◆ **RECORDED INFORMATION**
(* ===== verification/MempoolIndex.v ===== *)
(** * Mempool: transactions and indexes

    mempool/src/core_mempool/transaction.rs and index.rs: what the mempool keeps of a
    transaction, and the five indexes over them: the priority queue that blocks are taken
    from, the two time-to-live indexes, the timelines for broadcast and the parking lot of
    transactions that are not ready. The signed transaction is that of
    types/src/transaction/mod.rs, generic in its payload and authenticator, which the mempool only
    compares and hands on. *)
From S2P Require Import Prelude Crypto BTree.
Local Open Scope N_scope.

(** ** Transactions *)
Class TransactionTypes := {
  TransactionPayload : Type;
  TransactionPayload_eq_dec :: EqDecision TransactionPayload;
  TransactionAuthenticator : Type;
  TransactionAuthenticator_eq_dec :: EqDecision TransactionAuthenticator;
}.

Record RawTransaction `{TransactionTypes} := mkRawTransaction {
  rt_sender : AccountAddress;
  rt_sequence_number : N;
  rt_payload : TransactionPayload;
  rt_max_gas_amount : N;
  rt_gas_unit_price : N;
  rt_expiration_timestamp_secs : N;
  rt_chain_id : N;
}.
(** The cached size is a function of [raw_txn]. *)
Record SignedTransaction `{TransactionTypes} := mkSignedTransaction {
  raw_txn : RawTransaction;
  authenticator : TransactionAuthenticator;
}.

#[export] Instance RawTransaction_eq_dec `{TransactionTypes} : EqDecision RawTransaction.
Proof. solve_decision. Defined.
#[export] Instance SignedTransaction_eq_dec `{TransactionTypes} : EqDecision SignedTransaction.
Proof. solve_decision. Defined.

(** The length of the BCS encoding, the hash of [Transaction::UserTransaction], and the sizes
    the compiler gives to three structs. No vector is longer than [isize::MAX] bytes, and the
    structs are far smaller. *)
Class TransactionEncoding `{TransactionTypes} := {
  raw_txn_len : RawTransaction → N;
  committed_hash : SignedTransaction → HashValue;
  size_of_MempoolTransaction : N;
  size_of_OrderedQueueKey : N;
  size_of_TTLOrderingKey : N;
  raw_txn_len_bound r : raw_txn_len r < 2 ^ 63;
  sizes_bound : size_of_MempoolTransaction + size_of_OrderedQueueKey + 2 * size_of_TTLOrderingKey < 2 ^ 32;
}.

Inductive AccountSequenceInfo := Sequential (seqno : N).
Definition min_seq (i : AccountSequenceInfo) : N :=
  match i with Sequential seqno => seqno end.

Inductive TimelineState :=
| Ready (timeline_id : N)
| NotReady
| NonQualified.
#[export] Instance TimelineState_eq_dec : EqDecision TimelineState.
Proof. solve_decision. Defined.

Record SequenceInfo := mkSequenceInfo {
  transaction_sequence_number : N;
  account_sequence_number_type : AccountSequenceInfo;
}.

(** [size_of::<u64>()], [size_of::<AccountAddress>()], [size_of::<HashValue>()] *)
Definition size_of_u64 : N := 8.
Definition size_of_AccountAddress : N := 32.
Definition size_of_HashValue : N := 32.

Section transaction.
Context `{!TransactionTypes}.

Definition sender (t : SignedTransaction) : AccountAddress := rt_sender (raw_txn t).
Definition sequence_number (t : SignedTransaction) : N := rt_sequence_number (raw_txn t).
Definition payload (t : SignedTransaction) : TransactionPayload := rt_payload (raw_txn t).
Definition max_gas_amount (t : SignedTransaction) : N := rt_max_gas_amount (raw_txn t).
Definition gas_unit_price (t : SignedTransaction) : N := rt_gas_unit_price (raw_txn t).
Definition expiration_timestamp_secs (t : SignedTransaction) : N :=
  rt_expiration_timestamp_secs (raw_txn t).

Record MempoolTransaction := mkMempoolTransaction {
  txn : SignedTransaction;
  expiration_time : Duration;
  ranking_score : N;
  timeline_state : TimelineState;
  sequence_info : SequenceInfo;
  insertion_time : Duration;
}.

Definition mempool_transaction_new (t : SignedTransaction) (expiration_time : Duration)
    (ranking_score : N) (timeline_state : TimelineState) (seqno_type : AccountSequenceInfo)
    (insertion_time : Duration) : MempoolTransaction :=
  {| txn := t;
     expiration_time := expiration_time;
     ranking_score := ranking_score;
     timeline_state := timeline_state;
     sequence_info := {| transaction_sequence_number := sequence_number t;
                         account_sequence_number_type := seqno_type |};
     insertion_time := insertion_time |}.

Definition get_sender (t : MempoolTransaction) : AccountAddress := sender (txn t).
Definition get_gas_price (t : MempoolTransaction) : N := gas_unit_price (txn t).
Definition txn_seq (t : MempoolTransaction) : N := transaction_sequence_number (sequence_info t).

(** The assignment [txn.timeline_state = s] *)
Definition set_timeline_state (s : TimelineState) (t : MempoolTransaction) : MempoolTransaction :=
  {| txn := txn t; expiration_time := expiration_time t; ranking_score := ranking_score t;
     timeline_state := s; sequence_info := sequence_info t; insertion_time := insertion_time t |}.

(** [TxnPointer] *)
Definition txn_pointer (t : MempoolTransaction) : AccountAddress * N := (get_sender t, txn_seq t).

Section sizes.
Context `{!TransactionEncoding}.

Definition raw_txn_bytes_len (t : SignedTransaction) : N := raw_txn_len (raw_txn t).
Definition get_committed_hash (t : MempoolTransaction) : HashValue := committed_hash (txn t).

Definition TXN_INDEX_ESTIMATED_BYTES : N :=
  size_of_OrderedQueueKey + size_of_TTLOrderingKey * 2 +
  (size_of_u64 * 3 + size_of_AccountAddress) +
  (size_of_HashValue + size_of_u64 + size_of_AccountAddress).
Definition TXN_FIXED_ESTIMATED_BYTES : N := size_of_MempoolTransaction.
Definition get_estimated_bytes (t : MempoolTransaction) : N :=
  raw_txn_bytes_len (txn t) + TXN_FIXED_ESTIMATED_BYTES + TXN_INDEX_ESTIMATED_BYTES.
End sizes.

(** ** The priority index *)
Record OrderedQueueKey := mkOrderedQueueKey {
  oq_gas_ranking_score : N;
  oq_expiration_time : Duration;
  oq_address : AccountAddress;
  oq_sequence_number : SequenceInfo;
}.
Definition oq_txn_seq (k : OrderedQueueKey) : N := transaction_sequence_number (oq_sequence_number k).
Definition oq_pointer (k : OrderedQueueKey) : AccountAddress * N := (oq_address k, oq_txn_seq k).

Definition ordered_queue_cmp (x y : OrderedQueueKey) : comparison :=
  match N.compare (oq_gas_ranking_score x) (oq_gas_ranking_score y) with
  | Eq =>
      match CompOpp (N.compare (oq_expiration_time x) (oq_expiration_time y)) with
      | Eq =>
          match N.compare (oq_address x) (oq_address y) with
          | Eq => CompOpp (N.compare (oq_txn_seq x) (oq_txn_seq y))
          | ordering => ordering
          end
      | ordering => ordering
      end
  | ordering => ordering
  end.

◆ **PROMPT**
Look above for the line with "(** ** Transactions *)" and the line with "(** The length"; transcribe both and all lines in between, exactly, and nothing else.

◆ **TASK SOLUTION**
(** ** Transactions *)
Class TransactionTypes := {
  TransactionPayload : Type;
  TransactionPayload_eq_dec :: EqDecision TransactionPayload;
  TransactionAuthenticator : Type;
  TransactionAuthenticator_eq_dec :: EqDecision TransactionAuthenticator;
}.

Record RawTransaction `{TransactionTypes} := mkRawTransaction {
  rt_sender : AccountAddress;
  rt_sequence_number : N;
  rt_payload : TransactionPayload;
  rt_max_gas_amount : N;
  rt_gas_unit_price : N;
  rt_expiration_timestamp_secs : N;
  rt_chain_id : N;
}.
(** The cached size is a function of [raw_txn]. *)
Record SignedTransaction `{TransactionTypes} := mkSignedTransaction {
  raw_txn : RawTransaction;
  authenticator : TransactionAuthenticator;
}.

#[export] Instance RawTransaction_eq_dec `{TransactionTypes} : EqDecision RawTransaction.
Proof. solve_decision. Defined.
#[export] Instance SignedTransaction_eq_dec `{TransactionTypes} : EqDecision SignedTransaction.
Proof. solve_decision. Defined.

(** The length of the BCS encoding, the hash of [Transaction::UserTransaction], and the sizes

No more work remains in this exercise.